Sticks, Fists, and Open Foolishness in Carson City

In the capital of the Silver State, where one might hope civilization had taken root a bit deeper than the sagebrush, deputies found themselves busier than a cat in a room full of rocking chairs this past week.

First, there’s a fellow named Perry Adams, age forty-six. He figured a quarrel with his girlfriend about his flirtations on Instagram would best be resolved not with words–but with a stick.

Deputies were called to a modest home on Dori Way after reports of a disturbance. They found the victim—shaky, whispering, and nodding her head in a fashion that suggested she wasn’t so much answering questions as warning them without words.

Invited into the house, a rare courtesy in these parts when tempers are up, they found Adams, who looked as innocent as a schoolboy caught with a slingshot. The woman told deputies that Adams had gotten hisself worked up over accusations of conversing with a minor online, then suffering righteous indignation, deleted the app, no doubt to spare himself the aggravation and the possibility of the burden of evidence.

Despite claiming no harm had come of it, the woman bore the badge of battle—a red, raised welt upon her arm—and further confessed, once her fear loosened her tongue, that Adams had struck her across the face with his hand and then walloped her with a stick held in both hands like a man splitting kindling. There was choking involved as Adams had pressed his forearm against her throat in the manner of a man attempting to hush an unpleasant truth.

The beating, for good measure, was delivered while a child slept elsewhere in the house, blissfully unaware of the foolishness of grown folk. Deputies, not being entirely born yesterday, arrested Adams on the charge of felony domestic battery with a deadly weapon and confiscated both the sticks and the phone, which Adams pretended he could no longer access.

No sooner had the dust settled from that escapade than the deputies got summoned to Como Street, where a 22-year-old woman decided that if love couldn’t find restoration by persuasion, it might get revived through violence.

The young lady, suspecting her former sweetheart of infidelity with a man—a curious complaint for an ex-girlfriend to make—barged into the woman’s bedroom and delivered a punch to the face hard enough to leave a cut and the early bloom of a black eye.

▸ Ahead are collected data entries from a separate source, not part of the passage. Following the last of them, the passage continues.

Lemma emu_open_spec h name c x s : e_sem (ef_emu s) = 0 ->
  post (emu_open h name c x s) (fun r s' => 0 <= r.1 < 2 ^ 32 /\ same s s' /\ handles s' = {[r.1]} ∪ handles s) (fun s' => handles s' = handles s).
Proof.
  intros Hs. unfold emu_open. case_decide; [done|]. set (op := if c && x then _ else _).
  assert (Hop : op = EMU_OP_OPEN \/ op = EMU_OP_CREATE \/ op = EMU_OP_EXCLCREATE) by (unfold op; destruct c, x; cbn; tauto). clearbody op.
  apply (step_post outside); [apply lock_post|]. intros _ s1 H1. destruct (outside_same s s1 Hs H1) as (S1 & Hh1). rewrite (bind_Done _ _ s1 s1 s1) by done.
  apply post_bind. unfold access at 1. destruct (splice _ 0 _) as [buf|]; [cbn|done].
  set (s2 := set_emu (set_oper op (set_regs (mkregs (u32 h) (REG_OFFSET (e_regs (ef_emu s1))) (u32 (Z.of_nat (length name)))) (set_iobuf buf (ef_emu s1)))) s1).
  match goal with |- post (?m s1) ?Q ?E => change (post ((r ← attempt (emu emu_waitdone); match r with
    | inl e => unlock_emu ;; fail e
    | inr _ => newhandle ← emu (rreg REG_HANDLE); n ← emu (rreg REG_IOLEN); unlock_emu ;; mret (newhandle, bool_decide (n > 0)) end) s2) Q E) end.
  assert (S2 : same s s2) by exact S1. assert (Hh2 : handles s2 = handles s) by exact Hh1. apply post_bind, post_attempt. set (r := e_regs (ef_emu s2)).
  destruct (operated_rest s2 r op) as (R1 & R2 & R3 & R4). pose proof (operated_opens s2 r op Hop) as C. cbn zeta in C.
  apply (post_mono _ _ _ _ _ (waitdone_cases s2 (proj2 (proj2 S2)))); change (e_oper (ef_emu s2)) with op; fold r; set (s3 := operated s2 r op) in *.
  - intros [] s' [-> Hc]. rewrite decide_True in C by done. destruct C as [Hr C]. rewrite (bind_Done _ _ s3 (REG_HANDLE (e_regs (ef_emu s3))) s3) by (by destruct s3).
    rewrite (bind_Done _ _ s3 (REG_IOLEN (e_regs (ef_emu s3))) s3) by (by destruct s3). apply (step_post outside); [apply unlock_post|]. intros _ s4 H4.
    destruct (outside_same s3 s4 R3 H4) as (S4 & Hh4). cbn. split; [done|]. split; [|by rewrite Hh4, C, Hh2]. eapply same_trans; [exact S2|]. by eapply same_trans.
  - intros s' [-> Hc] e. rewrite decide_False in C by done. apply (step_post outside); [apply unlock_post|]. intros _ s4 H4.
    destruct (outside_same s3 s4 R3 H4) as (_ & Hh4). cbn. by rewrite Hh4, C.
Qed.

(** ** Vnodes *)

(** Slot [j] of the table has a vnode with handle [h]. *)
Definition slot s (j h : Z) : Prop := exists p, zlookup (vdata (ef_vnodes s)) j = Some (Some p) /\ hmap s !! p = Some h.

Lemma find_handle_spec h n s : forall i,
  match find_handle n i h s with
  | Done (Some p) s' => s' = s /\ hmap s !! p = Some h
  | Done None s' => s' = s /\ forall j, i <= j < i + Z.of_nat n -> ~ slot s j h
  | Fail _ _ => False
  | _ => True
  end.
Proof.
  induction n as [|n IH]; intros i; cbn [find_handle]; [split; [done|lia]|].
  assert (G : zoom vnodesL (array_getguy i) s = Panic \/ zoom vnodesL (array_getguy i) s = Undef \/
    exists o, zoom vnodesL (array_getguy i) s = Done o s /\ zlookup (vdata (ef_vnodes s)) i = Some o).
  { unfold zoom, array_getguy, getA, kassert, access. munfold. cbn [lget lset vnodesL fst snd id]. repeat destruct (bool_decide _); try tauto.
    destruct (zlookup _ i) as [o|]; [|tauto]. right. right. exists o. by destruct s. }
  destruct G as [G|[G|(o & G & Ho)]]; [unfold mbind, M_bind; by rewrite G..|]. rewrite (bind_Done _ _ _ _ _ G).
  destruct o as [p|]; [|done]. rewrite (bind_Done (access (Some p)) _ s p s) by done. unfold get_ev. unfold mbind at 1 2, M_bind at 1 2, gets, access, id.
  destruct (ef_objs s !! p) as [ev|] eqn:Ev; [|done]. assert (Hp : hmap s !! p = Some (ev_handle ev)) by (unfold hmap; by rewrite lookup_fmap, Ev).
  destruct (decide (ev_handle ev = h)) as [D|D]; [split; [done|congruence]|]. specialize (IH (i + 1)).
  destruct (find_handle n (i + 1) h s) as [[q|] s'|e s'| | |]; try done. destruct IH as [-> IH]. split; [done|].
  intros j Hj (q & Hq & Hh). destruct (decide (j = i)) as [->|Dj]; [congruence|]. apply (IH j); [lia|]. by exists q.
Qed.

Lemma emu_kern {A} (m : M K A) : keeps_fn ef_emu (zoom (kernL (HW := HW)) m).
Proof. by apply keeps_zoom. Qed.
Lemma emu_modify_objs f : keeps_fn (ef_emu (K := K) (HW := HW)) (modify (fun s => set_objs (f s) s)).
Proof. by intros s. Qed.
#[local] Hint Resolve emu_kern emu_modify_objs : keeps_fn.
Lemma emu_free p : keeps_fn (ef_emu (K := K) (HW := HW)) (free_ev p).
Proof. unfold free_ev. keeps_fn. Qed.
Lemma emu_unlock : keeps_fn (ef_emu (K := K) (HW := HW)) unlock_emu.
Proof. unfold unlock_emu. keeps_fn. Qed.
Lemma emu_kill p : keeps_fn (ef_emu (K := K) (HW := HW)) (vnode_kill kernL vget vput p).
Proof. unfold vnode_kill, get_vn, put_vn, vput. keeps_fn. Qed.
#[local] Hint Resolve emu_free emu_unlock emu_kill : keeps_fn.

(** A routine that ends with an error, if at all. *)
Definition never {A} (m : M emufs A) : Prop := forall s a s', m s <> Done a s'.
Lemma never_fail {A} e : never (A := A) (fail e).
Proof. done. Qed.
Lemma never_bind {A B} (m : M emufs A) (k : A -> M emufs B) : (forall a, never (k a)) -> never (m ≫= k).
Proof. intros H s b s'. unfold mbind, M_bind. destruct (m s); try done. apply H. Qed.
Lemma post_never {A} (m : M emufs A) s0 s Q : keeps_fn (ef_emu (K := K) (HW := HW)) m -> never m -> ef_emu s = ef_emu s0 -> post (m s) Q (fun s' => ef_emu s' = ef_emu s0).
Proof. intros H N E. specialize (H s). specialize (N s). destruct (m s) as [a s'|e s'| | |]; cbn; try done; [by destruct (N a s')|congruence]. Qed.
#[local] Hint Resolve never_fail never_bind : keeps_fn.

(** Making a vnode. *)
Lemma make_vnode h (isdir : bool) s0 s : ef_emu s = ef_emu s0 ->
  post ((p ← zoom kernL (kmalloc sizeof_emufs_vnode);
    if decide (p = 0) then unlock_emu ;; fail ENOMEM
    else
      modify (fun s => set_objs (<[p := mkev (mkvnode 0 0 0 0 0 None) h]> (ef_objs s)) s) ;;
      s ← gets id;
      r ← attempt (vnode_init kernL vput p (if isdir then dirops else fileops) (ef_self s) p);
      match r with
      | inl e => unlock_emu ;; free_ev p ;; fail e
      | inr _ =>
          r ← attempt (zoom vnodesL (array_add p));
          match r with
          | inl e => unlock_emu ;; vnode_kill kernL vget vput p ;; free_ev p ;; fail e
          | inr _ => unlock_emu ;; mret p
          end
      end) s) (fun p s' => ef_emu s' = ef_emu s0 /\ hmap s' !! p = Some h) (fun s' => ef_emu s' = ef_emu s0).
Proof.
  intros E0. apply post_bind. eapply post_mono; [apply (post_keeps ef_emu), emu_kern| |intros s' ->; done]. intros p s1 E1.
  case_decide as D; [apply post_never; [keeps_fn|eauto with keeps_fn|congruence]|].
  set (s2 := set_objs (<[p := mkev (mkvnode 0 0 0 0 0 None) h]> (ef_objs s1)) s1). rewrite (bind_Done _ _ s1 tt s2) by done. rewrite (bind_Done _ _ s2 s2 s2) by done.
  assert (H2 : hmap s2 !! p = Some h) by (unfold hmap, s2; cbn; by rewrite fmap_insert, lookup_insert_eq).
  apply post_bind, post_attempt. eapply post_mono; [apply (post_keeps outside), outside_init| |].
  2:{ intros s3 [= E3 _ _] e. apply post_never; [keeps_fn|eauto with keeps_fn|]. rewrite E3. unfold s2. cbn. congruence. }
  intros [] s3 [= E3 H3 _]. apply post_bind, post_attempt.
  eapply post_mono; [apply (post_keeps (fun s => (ef_emu s, hmap s))); by apply keeps_zoom| |].
  2:{ intros s4 [= E4 _] e. apply post_never; [keeps_fn|eauto 6 with keeps_fn|]. rewrite E4, E3. unfold s2. cbn. congruence. }
  intros [] s4 [= E4 H4]. apply (step_post outside); [apply unlock_post|]. intros _ s5 [= E5 H5 _]. cbn.
  split; [rewrite E5, E4, E3; unfold s2; cbn; congruence|]. by rewrite H5, H4, H3.
Qed.

(** The vnode for a handle; an error only when the handle is not in the table. *)
Lemma loadvnode_spec h isdir s : e_sem (ef_emu s) = 0 ->
  post (emufs_loadvnode h isdir s) (fun p s' => ef_emu s' = ef_emu s /\ hmap s' !! p = Some h)
    (fun s' => ef_emu s' = ef_emu s /\ forall j, 0 <= j < num (ef_vnodes s) -> ~ slot s j h).
Proof.
  intros Hs. unfold emufs_loadvnode. apply (step_post outside); [apply lock_post|]. intros _ s1 [= E1 H1 V1].
  rewrite (bind_Done _ _ s1 (num (ef_vnodes s1)) s1) by (by destruct s1). pose proof (find_handle_spec h (Z.to_nat (num (ef_vnodes s1))) s1 0) as F.
  unfold mbind at 1, M_bind at 1. destruct (find_handle _ 0 h s1) as [[p|] s'|e s'| | |]; try done; destruct F as [-> F].
  - apply (step_post outside); [intros E'; apply post_void; [apply outside_incref|unfold VOP_INCREF; nofail]|]. intros _ s2 [= E2 H2 _].
    apply (step_post outside); [apply unlock_post|]. intros _ s3 [= E3 H3 _]. cbn. split; [congruence|]. by rewrite H3, H2.
  - eapply post_mono; [apply (make_vnode h isdir s s1 E1)|done|]. intros s' E. split; [done|]. intros j Hj (p & Hp & Hh).
    apply (F j); [rewrite V1; lia|]. exists p. by rewrite V1, H1.
Qed.

Lemma load_or_close_spec h isdir s :
  0 <= h < 2 ^ 32 -> e_sem (ef_emu s) = 0 ->
  post (load_or_close h isdir s) (fun p s' => handles s' = handles s /\ hmap s' !! p = Some h)
    (fun s' => (forall j, 0 <= j < num (ef_vnodes s) -> ~ slot s j h) /\
       (handles s' = handles s ∖ {[h]} \/ handles s' = handles s /\ e_result (ef_emu s') <> EMU_RES_SUCCESS)).
Proof.
  intros Hh Hs. unfold load_or_close. apply post_bind, post_attempt. eapply post_mono; [apply (loadvnode_spec h isdir s Hs)| |].
  - intros p s' [E Hp]. cbn. split; [unfold handles, card; by rewrite E|done].
  - intros s' [E Hn] e. assert (E' : handles s' = handles s) by (unfold handles, card; by rewrite E). apply post_bind, post_attempt.
    eapply post_mono; [apply (emu_close_spec h s' Hh); by rewrite E| |].
    + intros [] s2 H2. cbn. split; [done|]. left. congruence.
    + intros s2 [H2 Hr] e2. cbn. split; [done|]. right. split; [congruence|done].
Qed.

(** Opening a file on the card and loading its vnode. *)
Lemma open_load_spec hd name c x s :
  e_sem (ef_emu s) = 0 -> tabled s ->
  post (('(h, isdir) ← emu_open hd name c x; load_or_close h isdir) s)
    (fun p s' => exists h, hmap s' !! p = Some h /\ handles s' = {[h]} ∪ handles s)
    (fun s' => handles s' = handles s \/ e_result (ef_emu s') <> EMU_RES_SUCCESS /\ exists h, (h ∉ handles s) /\ handles s' = {[h]} ∪ handles s).
Proof.
  intros Hs T. apply post_bind. eapply post_mono; [apply (emu_open_spec hd name c x s Hs)| |by left]. intros [h isdir] s1 (Hh & (H1 & V1 & Hs1) & E1). cbn [fst] in *.
  eapply post_mono; [apply (load_or_close_spec h isdir s1 Hh Hs1)| |].
  - intros p s2 [E2 Hp]. exists h. split; [done|congruence].
  - intros s2 [Hn H2]. assert (Hf : h ∉ handles s).
    { intros (j & p & Hj & Hp & Hm)%T. apply (Hn j); [by rewrite V1|]. exists p. by rewrite V1, H1. }
    destruct H2 as [H2|[H2 Hr]]; [left; rewrite H2, E1; set_solver|right]. split; [done|]. exists h. split; [done|congruence].
Qed.

(** A result without a value, and its cause. *)
Definition refused {A} (s : emufs) (o : outcome emufs A) : Prop :=
  match o with Done _ _ => False | Fail e s' => e = EBUSY /\ ef_objs s' = ef_objs s | _ => True end.

Lemma refused_step {A B} s0 s (m : M emufs A) (k : A -> M emufs B) :
  keeps_fn ef_objs m -> nofail m -> ef_objs s = ef_objs s0 -> (forall a s', ef_objs s' = ef_objs s0 -> refused s0 (k a s')) -> refused s0 ((m ≫= k) s).
Proof.
  intros H N E Hk. specialize (H s). specialize (N s). unfold mbind, M_bind. destruct (m s) as [a s'|e s'| | |]; try done; [apply Hk; congruence|by destruct (N e s')].
Qed.

(** The reference that [vnode_decref] hands to [emufs_reclaim] is still counted when it returns [EBUSY]. *)
Lemma reclaim_keeps_reference p ev s : ef_objs s !! p = Some ev -> vn_refcount (ev_v ev) <> 1 -> refused s (emufs_reclaim p s).
Proof.
  intros Ho Hr. assert (Hg : forall s', ef_objs s' = ef_objs s -> get_ev p s' = Done ev s') by (intros s' E; unfold get_ev; munfold; unfold id; by rewrite E, Ho).
  assert (Hl : keeps_fn (ef_objs (K := K) (HW := HW)) lock_emu) by (unfold lock_emu; keeps_fn; by apply keeps_zoom).
  assert (Hu : keeps_fn (ef_objs (K := K) (HW := HW)) unlock_emu) by (unfold unlock_emu; keeps_fn; by apply keeps_zoom).
  unfold emufs_reclaim. rewrite (bind_Done _ _ _ _ _ (Hg s eq_refl)). apply refused_step; [done|apply lock_void|done|]. intros _ s1 E1.
  apply refused_step; [by apply keeps_zoom|nofail|done|]. intros _ s2 E2. rewrite (bind_Done _ _ _ _ _ (Hg s2 E2)), decide_True by done.
  apply refused_step; [by apply keeps_zoom|nofail|done|]. intros _ s3 E3. apply refused_step; [done|apply unlock_void|done|]. done.
Qed.

(** ** The property *)

(** The vnode that is returned has the one handle that is open in addition; after an error there is none, unless the card did not close it. *)
Definition kept s (o : outcome emufs Z) : Prop :=
  match o with
  | Done p s' => exists ev, ef_objs s' !! p = Some ev /\ handles s' = {[ev_handle ev]} ∪ handles s
  | Fail _ s' => handles s' = handles s \/ e_result (ef_emu s') <> EMU_RES_SUCCESS /\ exists h, (h ∉ handles s) /\ handles s' = {[h]} ∪ handles s
  | _ => True
  end.

(** C25: When every open handle is that of a vnode in the table, looking up or creating a file leaves just the handle of the vnode that is returned open
    in addition; on an error none, unless the card refuses to close it. *)
Theorem emufs_handles_kept s dir name excl :
  e_sem (ef_emu s) = 0 -> tabled s -> kept s (emufs_lookup dir name s) /\ kept s (emufs_creat dir name excl s).
Proof.
  intros Hs T. assert (G : forall c x, kept s ((ev ← get_ev dir; '(h, isdir) ← emu_open (ev_handle ev) name c x; load_or_close h isdir) s)); [|split; apply G].
  intros c x. unfold get_ev. match goal with |- kept s ?o => change (post o (fun p s' => exists ev, ef_objs s' !! p = Some ev /\ handles s' = {[ev_handle ev]} ∪ handles s)
    (fun s' => handles s' = handles s \/ e_result (ef_emu s') <> EMU_RES_SUCCESS /\ exists h, (h ∉ handles s) /\ handles s' = {[h]} ∪ handles s)) end.
  apply post_bind, post_bind. cbn. unfold id, access. destruct (ef_objs s !! dir) as [ev|]; [cbn|done].
  eapply post_mono; [apply (open_load_spec (ev_handle ev) name c x s Hs T)| |done]. intros p s' (h & Hp & E). unfold hmap in Hp.
  rewrite lookup_fmap in Hp. destruct (ef_objs s' !! p) as [ev'|] eqn:Ev; [|done]. injection Hp as <-. by exists ev'.
Qed.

She was thoughtful enough to keep her sister on speakerphone during the assault, a detail which proved about as helpful to her case as a screen door on a submarine.

In her defense—stitched together with the kind of care usually reserved for secondhand quilts—the ex-girlfriend claimed she got smacked first, though she could not recall which hand had done the deed. Deputies, using the effective method of common sense, determined that the victim, not the aggressor, had summoned the law and that the injuries spoke louder than the accused. Thus, the ex-girlfriend got herself arrested for domestic battery.

In Carson City as elsewhere, while love may lift some to the stars, it just as often drops us flat on our faces.